Directions: Look through the material that follows and show every line with the string "HexCrate".

--- START ---

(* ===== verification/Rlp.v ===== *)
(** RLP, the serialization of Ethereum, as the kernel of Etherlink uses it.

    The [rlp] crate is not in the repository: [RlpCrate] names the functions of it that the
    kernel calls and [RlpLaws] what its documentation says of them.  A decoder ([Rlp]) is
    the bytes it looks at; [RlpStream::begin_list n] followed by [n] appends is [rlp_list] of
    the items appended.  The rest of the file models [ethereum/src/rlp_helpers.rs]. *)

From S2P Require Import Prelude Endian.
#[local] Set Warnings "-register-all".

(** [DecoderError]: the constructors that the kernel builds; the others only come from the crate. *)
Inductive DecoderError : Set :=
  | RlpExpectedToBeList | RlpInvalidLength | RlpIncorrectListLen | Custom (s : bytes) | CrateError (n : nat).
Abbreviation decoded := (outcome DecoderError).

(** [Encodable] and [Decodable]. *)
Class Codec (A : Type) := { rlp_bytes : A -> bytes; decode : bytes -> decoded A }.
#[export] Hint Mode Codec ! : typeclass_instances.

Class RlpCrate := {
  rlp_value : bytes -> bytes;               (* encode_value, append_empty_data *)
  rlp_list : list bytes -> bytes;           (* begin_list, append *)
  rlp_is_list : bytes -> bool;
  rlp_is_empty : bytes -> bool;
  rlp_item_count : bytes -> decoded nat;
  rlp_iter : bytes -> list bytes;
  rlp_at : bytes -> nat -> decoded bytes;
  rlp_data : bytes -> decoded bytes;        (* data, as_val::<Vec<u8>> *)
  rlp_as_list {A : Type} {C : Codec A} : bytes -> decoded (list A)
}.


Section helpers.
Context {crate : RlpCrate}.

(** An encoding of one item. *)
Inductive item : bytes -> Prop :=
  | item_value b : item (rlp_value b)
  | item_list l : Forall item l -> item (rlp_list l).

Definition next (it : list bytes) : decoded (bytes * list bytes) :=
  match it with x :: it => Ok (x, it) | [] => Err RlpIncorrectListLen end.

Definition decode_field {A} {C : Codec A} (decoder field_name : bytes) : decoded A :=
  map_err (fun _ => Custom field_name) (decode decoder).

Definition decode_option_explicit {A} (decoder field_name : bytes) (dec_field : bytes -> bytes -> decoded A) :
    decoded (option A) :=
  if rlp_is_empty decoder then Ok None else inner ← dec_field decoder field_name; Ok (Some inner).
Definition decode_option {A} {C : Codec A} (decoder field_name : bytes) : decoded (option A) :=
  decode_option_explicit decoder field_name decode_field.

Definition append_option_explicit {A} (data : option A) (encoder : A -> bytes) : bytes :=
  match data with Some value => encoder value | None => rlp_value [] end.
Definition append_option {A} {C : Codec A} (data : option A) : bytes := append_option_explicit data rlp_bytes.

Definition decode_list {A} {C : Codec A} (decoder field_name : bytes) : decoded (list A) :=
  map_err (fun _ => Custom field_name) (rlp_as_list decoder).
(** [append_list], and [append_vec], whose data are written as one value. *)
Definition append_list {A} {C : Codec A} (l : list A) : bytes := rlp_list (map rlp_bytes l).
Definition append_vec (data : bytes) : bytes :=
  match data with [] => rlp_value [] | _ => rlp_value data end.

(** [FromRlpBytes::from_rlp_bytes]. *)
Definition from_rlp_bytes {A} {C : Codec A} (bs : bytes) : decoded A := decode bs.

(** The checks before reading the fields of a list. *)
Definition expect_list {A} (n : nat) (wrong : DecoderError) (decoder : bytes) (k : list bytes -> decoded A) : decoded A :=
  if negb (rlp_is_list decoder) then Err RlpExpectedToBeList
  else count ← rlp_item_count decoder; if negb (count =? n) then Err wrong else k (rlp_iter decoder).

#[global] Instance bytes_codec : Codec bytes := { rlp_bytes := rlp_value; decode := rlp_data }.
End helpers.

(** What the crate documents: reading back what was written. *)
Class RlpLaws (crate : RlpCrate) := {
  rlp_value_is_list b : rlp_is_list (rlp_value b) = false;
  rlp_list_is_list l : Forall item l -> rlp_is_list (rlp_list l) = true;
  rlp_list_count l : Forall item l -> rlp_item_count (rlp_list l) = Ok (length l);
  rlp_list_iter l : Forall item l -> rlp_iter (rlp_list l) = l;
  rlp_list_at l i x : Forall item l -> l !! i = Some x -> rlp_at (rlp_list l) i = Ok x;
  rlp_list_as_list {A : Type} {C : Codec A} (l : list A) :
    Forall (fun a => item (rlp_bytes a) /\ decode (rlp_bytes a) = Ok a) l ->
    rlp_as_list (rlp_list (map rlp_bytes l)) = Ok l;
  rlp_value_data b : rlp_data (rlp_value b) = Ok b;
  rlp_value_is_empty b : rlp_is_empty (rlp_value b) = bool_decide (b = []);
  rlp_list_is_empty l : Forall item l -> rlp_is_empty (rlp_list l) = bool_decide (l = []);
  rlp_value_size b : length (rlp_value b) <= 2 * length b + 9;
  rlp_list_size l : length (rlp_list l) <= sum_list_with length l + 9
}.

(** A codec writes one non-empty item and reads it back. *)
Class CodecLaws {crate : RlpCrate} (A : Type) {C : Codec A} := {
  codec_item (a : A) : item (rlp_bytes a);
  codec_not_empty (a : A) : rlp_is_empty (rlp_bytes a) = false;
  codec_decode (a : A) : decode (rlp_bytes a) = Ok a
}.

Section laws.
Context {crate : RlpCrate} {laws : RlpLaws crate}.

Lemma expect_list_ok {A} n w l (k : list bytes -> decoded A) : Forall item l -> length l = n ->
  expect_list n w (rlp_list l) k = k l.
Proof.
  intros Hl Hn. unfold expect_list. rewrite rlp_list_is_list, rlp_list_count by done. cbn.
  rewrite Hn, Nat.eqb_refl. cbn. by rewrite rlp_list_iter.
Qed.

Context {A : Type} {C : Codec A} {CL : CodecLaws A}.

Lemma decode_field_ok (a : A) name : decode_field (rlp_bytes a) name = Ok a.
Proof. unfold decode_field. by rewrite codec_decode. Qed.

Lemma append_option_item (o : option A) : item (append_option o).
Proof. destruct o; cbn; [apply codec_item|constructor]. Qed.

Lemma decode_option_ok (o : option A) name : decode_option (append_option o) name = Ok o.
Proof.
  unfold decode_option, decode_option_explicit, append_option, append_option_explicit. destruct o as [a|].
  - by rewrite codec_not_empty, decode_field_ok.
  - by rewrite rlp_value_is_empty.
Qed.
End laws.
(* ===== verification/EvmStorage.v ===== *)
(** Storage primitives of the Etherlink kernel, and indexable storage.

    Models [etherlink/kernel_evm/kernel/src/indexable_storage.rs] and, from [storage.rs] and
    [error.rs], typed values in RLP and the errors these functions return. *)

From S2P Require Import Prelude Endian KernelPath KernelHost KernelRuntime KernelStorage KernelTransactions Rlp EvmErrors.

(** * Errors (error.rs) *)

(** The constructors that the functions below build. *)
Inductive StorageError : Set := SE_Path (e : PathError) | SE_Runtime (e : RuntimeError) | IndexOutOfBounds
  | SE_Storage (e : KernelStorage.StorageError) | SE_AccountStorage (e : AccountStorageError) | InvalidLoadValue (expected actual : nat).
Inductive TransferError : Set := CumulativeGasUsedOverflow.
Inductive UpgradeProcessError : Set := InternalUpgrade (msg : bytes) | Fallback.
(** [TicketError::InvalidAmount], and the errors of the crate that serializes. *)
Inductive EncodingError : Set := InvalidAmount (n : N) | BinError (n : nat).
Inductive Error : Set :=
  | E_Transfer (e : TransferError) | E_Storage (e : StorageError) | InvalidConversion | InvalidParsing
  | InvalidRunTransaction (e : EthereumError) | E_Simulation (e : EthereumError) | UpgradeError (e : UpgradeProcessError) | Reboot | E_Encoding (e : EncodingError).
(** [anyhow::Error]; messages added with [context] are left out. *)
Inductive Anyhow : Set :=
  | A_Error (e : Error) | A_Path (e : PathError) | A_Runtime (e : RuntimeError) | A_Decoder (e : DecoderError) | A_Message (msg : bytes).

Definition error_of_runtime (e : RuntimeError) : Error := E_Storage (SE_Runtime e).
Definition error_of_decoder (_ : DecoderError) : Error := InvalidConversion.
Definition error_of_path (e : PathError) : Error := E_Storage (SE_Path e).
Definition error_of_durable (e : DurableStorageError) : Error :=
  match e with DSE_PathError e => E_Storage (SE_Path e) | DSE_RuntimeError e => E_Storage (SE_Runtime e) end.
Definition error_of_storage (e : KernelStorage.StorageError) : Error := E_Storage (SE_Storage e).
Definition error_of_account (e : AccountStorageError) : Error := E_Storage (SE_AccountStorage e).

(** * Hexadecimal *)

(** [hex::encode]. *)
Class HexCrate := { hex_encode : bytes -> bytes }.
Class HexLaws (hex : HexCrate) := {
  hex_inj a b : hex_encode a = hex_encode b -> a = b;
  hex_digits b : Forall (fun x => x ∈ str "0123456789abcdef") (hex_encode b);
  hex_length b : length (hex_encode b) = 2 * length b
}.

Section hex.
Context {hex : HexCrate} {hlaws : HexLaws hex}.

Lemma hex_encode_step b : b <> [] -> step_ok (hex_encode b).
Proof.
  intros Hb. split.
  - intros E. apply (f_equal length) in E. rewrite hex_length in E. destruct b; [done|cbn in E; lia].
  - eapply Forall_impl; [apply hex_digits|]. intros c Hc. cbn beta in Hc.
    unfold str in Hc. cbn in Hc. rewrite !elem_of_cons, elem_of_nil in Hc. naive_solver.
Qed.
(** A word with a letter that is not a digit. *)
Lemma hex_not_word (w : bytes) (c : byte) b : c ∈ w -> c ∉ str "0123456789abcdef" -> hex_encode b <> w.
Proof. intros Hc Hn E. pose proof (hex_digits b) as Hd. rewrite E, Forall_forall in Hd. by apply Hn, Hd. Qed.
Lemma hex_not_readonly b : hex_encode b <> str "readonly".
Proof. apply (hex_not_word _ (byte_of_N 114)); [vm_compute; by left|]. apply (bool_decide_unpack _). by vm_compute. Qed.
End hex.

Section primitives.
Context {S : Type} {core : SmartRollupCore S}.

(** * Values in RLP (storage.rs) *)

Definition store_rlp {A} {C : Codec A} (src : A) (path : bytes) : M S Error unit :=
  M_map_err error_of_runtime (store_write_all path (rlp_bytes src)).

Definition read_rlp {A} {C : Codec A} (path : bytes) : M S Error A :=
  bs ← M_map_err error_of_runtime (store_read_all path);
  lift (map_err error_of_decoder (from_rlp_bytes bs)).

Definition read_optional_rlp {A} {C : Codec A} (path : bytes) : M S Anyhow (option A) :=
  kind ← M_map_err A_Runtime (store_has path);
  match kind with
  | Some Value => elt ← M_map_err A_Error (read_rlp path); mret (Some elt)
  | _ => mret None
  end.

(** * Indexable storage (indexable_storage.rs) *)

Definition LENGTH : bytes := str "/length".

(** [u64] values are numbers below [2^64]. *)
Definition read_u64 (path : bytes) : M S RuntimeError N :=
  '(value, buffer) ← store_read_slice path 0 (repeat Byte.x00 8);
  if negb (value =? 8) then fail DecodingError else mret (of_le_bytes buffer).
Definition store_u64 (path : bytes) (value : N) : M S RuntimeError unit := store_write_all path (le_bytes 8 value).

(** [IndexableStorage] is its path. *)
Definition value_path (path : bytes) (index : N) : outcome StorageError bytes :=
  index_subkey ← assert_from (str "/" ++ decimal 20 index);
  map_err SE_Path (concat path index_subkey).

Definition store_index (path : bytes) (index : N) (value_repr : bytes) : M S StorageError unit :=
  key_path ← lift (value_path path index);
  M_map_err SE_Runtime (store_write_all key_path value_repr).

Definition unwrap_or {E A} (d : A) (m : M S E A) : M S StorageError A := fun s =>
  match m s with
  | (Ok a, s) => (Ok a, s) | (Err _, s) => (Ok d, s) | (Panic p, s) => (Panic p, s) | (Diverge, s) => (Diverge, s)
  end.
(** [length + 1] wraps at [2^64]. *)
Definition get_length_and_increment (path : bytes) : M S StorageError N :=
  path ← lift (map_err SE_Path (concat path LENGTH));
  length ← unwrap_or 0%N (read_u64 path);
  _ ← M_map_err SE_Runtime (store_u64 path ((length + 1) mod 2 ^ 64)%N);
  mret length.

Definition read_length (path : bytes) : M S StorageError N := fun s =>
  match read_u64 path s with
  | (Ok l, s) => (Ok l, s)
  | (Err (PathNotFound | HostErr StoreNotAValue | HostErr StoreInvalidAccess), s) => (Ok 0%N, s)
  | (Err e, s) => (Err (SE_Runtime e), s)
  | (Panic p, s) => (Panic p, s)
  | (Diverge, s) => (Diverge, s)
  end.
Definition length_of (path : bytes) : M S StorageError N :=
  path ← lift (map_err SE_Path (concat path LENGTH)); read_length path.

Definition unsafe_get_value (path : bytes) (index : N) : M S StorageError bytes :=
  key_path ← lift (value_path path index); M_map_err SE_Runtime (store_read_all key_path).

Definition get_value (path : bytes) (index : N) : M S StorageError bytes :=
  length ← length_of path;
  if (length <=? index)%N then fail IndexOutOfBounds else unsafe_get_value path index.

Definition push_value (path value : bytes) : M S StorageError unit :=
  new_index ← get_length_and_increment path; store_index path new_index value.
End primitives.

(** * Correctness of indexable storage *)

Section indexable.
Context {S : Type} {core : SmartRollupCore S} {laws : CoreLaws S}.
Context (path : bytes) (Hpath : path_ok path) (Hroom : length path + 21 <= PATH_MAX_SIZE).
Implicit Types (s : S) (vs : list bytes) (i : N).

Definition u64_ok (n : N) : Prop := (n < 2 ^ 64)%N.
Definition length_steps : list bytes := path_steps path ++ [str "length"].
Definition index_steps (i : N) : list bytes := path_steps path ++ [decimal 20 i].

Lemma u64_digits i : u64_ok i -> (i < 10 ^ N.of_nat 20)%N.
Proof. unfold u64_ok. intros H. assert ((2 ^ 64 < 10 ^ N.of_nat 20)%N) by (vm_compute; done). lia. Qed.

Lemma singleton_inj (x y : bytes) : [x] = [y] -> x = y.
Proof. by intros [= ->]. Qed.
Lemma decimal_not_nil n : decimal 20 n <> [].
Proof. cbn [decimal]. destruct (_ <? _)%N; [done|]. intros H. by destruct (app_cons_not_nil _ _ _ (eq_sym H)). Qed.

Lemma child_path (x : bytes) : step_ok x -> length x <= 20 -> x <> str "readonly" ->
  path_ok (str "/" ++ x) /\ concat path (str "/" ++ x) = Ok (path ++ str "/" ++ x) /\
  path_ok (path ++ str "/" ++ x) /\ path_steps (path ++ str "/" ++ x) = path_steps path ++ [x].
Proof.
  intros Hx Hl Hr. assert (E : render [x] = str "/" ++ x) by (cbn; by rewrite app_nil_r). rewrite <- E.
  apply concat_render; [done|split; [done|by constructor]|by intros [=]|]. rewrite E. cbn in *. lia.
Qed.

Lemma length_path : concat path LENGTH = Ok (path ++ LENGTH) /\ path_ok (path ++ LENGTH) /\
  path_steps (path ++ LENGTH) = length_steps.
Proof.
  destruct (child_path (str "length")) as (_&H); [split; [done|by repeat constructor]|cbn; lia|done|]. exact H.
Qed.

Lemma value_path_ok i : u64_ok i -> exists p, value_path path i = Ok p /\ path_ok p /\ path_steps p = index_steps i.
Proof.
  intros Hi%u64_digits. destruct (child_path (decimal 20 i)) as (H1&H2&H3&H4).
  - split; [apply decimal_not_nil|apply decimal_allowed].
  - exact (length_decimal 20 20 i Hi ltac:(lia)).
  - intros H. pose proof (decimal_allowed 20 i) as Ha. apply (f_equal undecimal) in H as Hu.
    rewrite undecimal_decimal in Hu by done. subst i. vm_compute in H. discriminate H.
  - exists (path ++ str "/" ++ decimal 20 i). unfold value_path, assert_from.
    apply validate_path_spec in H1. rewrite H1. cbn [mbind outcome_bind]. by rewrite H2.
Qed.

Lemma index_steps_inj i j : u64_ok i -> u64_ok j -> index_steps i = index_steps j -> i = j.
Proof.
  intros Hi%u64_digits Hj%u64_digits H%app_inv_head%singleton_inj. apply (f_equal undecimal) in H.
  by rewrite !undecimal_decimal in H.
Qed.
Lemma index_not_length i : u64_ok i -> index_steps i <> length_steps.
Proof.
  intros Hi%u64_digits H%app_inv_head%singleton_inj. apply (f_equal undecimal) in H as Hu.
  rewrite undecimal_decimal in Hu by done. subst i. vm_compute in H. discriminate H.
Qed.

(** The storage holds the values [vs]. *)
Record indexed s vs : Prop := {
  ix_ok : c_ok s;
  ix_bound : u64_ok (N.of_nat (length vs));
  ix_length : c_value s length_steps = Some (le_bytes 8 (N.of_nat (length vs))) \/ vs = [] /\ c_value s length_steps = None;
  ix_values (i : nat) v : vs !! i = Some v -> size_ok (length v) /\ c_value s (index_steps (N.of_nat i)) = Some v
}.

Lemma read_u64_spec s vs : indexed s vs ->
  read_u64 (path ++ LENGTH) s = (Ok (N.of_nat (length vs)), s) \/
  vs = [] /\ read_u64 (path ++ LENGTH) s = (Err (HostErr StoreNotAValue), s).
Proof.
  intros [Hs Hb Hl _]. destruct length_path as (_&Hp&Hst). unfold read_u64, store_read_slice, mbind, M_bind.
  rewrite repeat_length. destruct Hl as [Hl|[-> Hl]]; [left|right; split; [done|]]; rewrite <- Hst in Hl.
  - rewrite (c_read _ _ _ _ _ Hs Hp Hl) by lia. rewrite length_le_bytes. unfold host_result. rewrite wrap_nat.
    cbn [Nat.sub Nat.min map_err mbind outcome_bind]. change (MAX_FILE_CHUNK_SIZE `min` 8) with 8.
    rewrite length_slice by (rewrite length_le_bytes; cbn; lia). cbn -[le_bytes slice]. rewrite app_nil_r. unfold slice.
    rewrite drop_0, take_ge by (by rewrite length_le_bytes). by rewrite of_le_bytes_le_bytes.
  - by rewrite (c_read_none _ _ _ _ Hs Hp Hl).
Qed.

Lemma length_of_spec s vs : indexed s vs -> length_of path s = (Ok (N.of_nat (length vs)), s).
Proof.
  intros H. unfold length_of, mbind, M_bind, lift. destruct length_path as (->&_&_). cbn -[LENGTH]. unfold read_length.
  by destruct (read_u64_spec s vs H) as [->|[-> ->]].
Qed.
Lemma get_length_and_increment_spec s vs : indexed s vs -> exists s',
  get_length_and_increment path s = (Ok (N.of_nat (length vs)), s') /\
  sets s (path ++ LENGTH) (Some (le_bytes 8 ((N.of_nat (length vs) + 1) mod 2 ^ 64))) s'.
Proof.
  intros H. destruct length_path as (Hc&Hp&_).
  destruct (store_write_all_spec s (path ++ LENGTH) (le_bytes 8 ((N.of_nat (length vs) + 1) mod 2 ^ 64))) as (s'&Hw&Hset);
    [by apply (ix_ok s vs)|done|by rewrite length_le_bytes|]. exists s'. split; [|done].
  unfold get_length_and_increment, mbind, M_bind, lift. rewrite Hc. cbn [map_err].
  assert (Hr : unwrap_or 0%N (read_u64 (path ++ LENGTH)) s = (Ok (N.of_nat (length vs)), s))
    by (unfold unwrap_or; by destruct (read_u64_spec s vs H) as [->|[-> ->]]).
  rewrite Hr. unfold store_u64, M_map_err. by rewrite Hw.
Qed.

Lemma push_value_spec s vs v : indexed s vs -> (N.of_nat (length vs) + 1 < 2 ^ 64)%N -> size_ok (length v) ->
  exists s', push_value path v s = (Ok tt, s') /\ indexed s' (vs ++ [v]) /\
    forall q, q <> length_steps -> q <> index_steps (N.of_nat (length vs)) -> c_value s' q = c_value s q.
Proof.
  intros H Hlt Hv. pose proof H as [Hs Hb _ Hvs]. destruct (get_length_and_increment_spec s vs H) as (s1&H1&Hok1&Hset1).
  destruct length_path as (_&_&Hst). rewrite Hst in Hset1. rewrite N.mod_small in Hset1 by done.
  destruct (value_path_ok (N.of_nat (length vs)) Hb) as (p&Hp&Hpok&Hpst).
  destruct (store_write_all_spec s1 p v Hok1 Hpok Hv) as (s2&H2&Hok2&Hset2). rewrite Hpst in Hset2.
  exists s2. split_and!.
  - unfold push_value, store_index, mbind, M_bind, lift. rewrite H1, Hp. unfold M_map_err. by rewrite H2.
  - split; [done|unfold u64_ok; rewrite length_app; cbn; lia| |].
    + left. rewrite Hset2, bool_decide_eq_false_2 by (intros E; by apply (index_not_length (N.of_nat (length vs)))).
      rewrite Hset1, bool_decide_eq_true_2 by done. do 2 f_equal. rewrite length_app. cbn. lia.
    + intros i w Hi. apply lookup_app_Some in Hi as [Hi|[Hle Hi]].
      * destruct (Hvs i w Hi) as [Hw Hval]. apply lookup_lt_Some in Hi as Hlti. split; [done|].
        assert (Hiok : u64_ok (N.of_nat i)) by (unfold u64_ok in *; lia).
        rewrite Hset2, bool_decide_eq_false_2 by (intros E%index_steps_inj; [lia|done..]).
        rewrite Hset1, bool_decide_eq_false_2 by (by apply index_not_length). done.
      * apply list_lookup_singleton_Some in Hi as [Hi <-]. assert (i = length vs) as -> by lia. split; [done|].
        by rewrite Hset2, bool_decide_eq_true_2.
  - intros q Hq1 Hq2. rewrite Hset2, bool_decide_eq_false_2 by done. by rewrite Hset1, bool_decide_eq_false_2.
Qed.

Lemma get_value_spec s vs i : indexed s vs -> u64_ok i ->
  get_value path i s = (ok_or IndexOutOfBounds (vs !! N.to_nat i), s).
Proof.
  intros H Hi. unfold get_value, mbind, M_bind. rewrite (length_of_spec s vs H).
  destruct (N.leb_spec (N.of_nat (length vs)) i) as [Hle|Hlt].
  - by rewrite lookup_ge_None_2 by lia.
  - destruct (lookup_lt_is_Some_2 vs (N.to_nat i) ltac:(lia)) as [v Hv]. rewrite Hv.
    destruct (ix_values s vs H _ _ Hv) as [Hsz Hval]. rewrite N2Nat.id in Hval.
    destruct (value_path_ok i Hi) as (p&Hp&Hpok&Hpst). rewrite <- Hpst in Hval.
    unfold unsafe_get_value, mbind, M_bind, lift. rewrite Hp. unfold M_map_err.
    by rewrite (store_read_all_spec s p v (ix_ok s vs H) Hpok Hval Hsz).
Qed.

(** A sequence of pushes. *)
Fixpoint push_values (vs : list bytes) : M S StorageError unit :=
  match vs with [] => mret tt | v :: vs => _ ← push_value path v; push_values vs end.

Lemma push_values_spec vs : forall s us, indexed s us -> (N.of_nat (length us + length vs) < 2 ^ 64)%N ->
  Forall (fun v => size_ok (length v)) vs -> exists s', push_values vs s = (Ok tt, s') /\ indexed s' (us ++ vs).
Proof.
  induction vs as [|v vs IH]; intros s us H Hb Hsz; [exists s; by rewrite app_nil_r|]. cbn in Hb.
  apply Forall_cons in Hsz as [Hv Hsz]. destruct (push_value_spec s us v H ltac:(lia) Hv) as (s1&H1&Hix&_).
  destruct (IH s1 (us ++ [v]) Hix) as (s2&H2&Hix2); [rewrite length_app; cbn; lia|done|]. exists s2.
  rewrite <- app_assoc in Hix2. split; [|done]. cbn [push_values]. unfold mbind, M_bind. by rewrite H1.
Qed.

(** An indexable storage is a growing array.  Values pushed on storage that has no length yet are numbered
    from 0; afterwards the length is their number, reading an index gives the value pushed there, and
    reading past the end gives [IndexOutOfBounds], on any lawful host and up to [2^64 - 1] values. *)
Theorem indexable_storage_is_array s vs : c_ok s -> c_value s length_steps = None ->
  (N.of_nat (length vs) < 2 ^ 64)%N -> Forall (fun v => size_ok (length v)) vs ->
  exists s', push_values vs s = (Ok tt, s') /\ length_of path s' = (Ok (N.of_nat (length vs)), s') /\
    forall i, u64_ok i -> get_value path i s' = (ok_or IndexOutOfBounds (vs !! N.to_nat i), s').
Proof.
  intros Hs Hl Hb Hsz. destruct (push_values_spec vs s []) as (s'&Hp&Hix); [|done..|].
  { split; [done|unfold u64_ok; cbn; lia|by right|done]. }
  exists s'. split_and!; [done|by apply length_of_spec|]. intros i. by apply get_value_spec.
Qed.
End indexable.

--- END ---

Answer box:
Class HexCrate := { hex_encode : bytes -> bytes }.
Class HexLaws (hex : HexCrate) := {
Context {hex : HexCrate} {hlaws : HexLaws hex}.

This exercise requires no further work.